◆ WORK REQUEST: Which lines in the records below contain the word "http"? Copy each one out.
-------- DATA SUPPLIED --------
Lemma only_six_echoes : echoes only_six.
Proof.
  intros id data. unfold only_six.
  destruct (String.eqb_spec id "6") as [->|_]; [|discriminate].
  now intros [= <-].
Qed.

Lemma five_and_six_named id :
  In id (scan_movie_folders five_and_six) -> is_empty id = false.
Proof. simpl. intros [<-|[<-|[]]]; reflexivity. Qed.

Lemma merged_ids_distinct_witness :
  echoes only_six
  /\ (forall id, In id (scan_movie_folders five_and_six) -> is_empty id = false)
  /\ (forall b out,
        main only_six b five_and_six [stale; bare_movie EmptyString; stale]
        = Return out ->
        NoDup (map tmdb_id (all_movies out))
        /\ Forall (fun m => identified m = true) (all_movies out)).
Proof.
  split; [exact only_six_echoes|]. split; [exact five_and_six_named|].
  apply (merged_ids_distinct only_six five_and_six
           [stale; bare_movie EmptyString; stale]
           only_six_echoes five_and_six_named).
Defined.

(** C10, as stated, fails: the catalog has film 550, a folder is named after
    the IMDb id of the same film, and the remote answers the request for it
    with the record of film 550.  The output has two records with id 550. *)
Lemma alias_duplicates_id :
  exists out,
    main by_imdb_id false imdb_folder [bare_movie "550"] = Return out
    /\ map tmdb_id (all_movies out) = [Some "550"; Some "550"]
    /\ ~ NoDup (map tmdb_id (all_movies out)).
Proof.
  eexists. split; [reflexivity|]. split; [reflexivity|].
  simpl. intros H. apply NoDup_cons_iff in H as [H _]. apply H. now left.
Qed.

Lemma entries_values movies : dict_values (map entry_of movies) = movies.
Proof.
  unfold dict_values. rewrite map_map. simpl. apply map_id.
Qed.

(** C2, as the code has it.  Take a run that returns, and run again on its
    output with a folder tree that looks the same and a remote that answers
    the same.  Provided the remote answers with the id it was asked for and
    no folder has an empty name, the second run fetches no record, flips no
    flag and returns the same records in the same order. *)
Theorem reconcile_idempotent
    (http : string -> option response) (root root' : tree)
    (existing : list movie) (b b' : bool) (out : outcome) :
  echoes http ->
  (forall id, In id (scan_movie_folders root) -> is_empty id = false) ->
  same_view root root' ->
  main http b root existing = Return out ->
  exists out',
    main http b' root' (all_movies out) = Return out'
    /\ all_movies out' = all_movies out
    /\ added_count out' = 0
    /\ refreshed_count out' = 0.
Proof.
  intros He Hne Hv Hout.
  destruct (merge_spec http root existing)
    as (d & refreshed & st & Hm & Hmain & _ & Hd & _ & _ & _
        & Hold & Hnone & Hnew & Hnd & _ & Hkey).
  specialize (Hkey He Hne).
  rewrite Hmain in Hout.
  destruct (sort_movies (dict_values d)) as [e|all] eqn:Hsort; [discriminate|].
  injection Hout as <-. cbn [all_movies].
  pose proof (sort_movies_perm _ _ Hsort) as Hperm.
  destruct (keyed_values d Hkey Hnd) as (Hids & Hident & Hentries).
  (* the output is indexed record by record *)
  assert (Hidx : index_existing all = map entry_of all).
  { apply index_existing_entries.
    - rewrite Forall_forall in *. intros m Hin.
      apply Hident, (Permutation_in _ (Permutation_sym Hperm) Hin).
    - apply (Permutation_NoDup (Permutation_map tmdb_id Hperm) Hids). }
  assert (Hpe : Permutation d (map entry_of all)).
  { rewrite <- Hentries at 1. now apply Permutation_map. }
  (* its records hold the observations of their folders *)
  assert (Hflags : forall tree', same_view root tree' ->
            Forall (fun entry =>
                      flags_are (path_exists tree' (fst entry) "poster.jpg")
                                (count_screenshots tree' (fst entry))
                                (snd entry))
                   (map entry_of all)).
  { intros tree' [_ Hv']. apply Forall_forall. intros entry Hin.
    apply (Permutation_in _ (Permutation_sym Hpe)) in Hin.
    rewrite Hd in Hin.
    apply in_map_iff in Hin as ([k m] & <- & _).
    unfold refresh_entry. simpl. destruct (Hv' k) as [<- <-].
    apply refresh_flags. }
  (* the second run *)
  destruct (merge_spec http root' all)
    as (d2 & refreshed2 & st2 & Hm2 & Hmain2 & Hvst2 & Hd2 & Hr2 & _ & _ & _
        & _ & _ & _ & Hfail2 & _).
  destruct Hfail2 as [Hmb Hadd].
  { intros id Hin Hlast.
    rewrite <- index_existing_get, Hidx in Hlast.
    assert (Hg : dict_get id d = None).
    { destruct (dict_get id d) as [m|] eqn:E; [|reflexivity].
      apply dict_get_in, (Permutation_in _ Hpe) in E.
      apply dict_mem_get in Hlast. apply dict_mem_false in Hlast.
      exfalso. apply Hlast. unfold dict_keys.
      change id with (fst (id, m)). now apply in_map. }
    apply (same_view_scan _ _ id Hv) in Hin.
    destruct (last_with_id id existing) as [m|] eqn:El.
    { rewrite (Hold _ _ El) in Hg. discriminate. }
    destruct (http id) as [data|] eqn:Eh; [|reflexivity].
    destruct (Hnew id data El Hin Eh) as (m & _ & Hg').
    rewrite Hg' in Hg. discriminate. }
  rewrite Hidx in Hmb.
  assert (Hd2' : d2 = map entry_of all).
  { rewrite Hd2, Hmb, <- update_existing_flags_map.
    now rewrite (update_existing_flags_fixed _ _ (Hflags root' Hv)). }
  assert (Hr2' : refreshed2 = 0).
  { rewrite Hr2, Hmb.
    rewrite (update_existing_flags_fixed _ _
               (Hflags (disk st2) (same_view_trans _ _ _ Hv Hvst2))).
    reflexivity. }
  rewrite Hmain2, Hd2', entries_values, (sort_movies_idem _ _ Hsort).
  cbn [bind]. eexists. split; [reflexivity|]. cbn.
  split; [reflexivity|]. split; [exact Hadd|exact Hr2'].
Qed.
--------
-------- DATA SUPPLIED --------
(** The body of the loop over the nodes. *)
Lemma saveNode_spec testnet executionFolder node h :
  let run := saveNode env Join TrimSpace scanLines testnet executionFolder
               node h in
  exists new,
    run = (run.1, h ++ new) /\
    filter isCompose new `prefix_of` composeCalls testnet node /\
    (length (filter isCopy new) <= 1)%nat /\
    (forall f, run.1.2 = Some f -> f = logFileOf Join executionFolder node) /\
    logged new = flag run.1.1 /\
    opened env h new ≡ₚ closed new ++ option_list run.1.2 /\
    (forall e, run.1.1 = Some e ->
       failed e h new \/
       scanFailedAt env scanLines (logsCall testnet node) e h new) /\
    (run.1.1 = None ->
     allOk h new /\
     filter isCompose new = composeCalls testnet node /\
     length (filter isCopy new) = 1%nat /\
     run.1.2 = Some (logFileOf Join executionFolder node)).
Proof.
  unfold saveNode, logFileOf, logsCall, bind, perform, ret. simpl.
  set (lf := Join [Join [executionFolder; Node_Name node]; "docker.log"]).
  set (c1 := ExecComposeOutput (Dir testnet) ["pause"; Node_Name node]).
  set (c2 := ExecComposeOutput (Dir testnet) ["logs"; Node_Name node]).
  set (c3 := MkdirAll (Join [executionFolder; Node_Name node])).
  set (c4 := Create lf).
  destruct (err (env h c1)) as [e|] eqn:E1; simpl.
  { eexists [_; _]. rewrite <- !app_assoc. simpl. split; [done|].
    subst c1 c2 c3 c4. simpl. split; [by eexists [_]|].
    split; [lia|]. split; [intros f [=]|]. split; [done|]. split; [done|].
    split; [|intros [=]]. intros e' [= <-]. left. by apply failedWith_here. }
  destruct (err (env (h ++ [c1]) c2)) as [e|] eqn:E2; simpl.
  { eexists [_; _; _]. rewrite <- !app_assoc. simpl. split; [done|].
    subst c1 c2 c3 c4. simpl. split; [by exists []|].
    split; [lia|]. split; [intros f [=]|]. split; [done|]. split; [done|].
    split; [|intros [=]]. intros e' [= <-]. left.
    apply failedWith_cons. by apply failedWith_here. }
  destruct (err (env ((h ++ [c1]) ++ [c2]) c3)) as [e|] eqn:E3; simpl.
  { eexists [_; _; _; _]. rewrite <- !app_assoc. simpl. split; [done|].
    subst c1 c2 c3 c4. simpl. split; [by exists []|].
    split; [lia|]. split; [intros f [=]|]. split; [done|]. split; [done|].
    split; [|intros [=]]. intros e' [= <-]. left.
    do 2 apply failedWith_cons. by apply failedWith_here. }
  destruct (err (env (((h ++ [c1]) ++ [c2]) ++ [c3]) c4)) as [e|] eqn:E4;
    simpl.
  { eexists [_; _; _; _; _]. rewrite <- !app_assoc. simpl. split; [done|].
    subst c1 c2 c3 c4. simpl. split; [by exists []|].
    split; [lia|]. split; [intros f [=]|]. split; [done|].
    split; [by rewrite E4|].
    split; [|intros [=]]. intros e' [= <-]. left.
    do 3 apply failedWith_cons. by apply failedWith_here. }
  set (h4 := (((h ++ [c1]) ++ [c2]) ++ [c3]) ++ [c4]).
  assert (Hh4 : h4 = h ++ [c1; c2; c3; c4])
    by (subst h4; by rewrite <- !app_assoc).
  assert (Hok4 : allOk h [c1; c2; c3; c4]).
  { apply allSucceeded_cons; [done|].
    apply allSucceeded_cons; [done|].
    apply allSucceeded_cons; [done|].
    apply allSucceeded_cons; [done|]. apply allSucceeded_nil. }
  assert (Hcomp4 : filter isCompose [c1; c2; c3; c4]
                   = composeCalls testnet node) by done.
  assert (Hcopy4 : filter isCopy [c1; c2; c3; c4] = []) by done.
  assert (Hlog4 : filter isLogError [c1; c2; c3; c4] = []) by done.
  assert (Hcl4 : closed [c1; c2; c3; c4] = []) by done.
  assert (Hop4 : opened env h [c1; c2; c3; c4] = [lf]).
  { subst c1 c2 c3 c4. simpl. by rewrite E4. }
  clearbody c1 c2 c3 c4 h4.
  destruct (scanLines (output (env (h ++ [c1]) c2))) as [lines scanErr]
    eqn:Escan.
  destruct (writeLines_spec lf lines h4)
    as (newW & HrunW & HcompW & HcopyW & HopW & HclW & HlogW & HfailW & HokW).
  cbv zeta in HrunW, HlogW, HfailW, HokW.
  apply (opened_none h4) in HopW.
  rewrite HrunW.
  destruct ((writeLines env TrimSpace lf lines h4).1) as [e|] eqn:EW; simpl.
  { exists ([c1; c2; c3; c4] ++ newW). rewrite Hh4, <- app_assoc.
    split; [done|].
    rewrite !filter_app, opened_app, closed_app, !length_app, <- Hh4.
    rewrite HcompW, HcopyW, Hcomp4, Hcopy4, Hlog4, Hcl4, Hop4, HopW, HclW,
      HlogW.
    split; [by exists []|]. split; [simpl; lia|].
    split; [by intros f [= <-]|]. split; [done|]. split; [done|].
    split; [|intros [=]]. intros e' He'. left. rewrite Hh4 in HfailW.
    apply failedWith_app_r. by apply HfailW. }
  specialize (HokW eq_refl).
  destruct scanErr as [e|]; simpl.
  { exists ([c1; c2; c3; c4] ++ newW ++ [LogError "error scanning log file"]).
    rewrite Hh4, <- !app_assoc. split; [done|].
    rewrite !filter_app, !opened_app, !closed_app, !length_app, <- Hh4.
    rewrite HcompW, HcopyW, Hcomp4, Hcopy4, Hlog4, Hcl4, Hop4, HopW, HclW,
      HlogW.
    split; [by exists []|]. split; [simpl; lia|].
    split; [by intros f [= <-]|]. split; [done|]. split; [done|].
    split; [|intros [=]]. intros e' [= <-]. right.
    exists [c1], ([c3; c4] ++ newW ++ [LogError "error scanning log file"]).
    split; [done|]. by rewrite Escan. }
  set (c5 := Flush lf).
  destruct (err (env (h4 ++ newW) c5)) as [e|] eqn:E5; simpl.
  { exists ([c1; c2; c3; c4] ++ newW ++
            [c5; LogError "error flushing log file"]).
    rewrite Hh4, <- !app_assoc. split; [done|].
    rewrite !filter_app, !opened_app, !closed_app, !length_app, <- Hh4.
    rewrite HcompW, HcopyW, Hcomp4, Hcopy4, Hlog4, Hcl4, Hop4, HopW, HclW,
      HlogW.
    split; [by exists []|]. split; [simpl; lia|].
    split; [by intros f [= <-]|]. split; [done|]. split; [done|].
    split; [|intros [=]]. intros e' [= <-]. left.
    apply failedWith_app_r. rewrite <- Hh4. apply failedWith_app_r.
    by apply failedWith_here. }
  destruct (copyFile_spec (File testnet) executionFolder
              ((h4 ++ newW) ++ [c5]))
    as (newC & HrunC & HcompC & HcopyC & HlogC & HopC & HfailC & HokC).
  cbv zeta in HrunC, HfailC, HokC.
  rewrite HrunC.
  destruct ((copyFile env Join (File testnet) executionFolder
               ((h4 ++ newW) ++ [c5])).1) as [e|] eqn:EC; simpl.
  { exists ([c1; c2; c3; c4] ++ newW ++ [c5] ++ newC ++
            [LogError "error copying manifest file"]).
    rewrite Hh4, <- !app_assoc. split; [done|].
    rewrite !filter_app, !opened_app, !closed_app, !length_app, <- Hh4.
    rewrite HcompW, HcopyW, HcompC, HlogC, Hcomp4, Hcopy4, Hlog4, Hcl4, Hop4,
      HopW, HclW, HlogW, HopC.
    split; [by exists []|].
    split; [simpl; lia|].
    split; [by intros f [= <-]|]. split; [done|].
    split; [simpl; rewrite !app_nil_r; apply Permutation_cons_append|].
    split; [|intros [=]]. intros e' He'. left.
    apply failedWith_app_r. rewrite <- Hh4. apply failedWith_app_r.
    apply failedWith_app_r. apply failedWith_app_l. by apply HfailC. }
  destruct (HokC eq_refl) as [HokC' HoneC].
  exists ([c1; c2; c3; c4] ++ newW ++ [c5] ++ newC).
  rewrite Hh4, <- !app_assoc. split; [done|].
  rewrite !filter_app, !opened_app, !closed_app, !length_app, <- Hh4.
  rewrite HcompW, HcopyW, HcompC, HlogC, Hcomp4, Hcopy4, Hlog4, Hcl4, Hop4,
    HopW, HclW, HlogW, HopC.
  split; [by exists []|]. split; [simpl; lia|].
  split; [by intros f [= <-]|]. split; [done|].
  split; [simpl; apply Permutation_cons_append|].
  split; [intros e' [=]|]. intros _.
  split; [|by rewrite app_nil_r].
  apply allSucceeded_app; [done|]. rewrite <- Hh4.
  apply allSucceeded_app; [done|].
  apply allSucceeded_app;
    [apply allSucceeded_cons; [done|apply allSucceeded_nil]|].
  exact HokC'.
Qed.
--------
◆ PROBLEM SOLUTION:
    (http : string -> option response) (root root' : tree)
  echoes http ->
  main http b root existing = Return out ->
    main http b' root' (all_movies out) = Return out'
  destruct (merge_spec http root existing)
  destruct (merge_spec http root' all)
    destruct (http id) as [data|] eqn:Eh; [|reflexivity].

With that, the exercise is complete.